What is being asked | Each line from the one that contains "#[local] Abbreviation Number := JsonNumber." to the last line of the records below must be restated word for word.

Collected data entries
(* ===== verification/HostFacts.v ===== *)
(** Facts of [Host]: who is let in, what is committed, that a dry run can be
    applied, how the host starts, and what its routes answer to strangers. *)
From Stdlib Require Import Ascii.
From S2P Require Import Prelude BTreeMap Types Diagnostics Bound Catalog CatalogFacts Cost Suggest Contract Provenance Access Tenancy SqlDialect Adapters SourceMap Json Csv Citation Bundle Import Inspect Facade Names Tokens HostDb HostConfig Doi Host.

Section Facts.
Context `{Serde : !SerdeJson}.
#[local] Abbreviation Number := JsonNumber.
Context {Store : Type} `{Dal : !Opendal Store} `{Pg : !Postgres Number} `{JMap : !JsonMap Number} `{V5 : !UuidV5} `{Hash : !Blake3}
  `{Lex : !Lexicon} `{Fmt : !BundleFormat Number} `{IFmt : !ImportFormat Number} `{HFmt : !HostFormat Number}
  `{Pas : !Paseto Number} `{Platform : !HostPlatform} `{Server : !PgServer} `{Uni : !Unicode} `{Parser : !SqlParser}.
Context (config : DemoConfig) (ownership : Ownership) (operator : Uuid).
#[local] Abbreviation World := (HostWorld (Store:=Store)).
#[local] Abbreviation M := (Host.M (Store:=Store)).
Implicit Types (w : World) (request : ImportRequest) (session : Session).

The answer |
#[local] Abbreviation Number := JsonNumber.
Context {Store : Type} `{Dal : !Opendal Store} `{Pg : !Postgres Number} `{JMap : !JsonMap Number} `{V5 : !UuidV5} `{Hash : !Blake3}
  `{Lex : !Lexicon} `{Fmt : !BundleFormat Number} `{IFmt : !ImportFormat Number} `{HFmt : !HostFormat Number}
  `{Pas : !Paseto Number} `{Platform : !HostPlatform} `{Server : !PgServer} `{Uni : !Unicode} `{Parser : !SqlParser}.
Context (config : DemoConfig) (ownership : Ownership) (operator : Uuid).
#[local] Abbreviation World := (HostWorld (Store:=Store)).
#[local] Abbreviation M := (Host.M (Store:=Store)).
Implicit Types (w : World) (request : ImportRequest) (session : Session).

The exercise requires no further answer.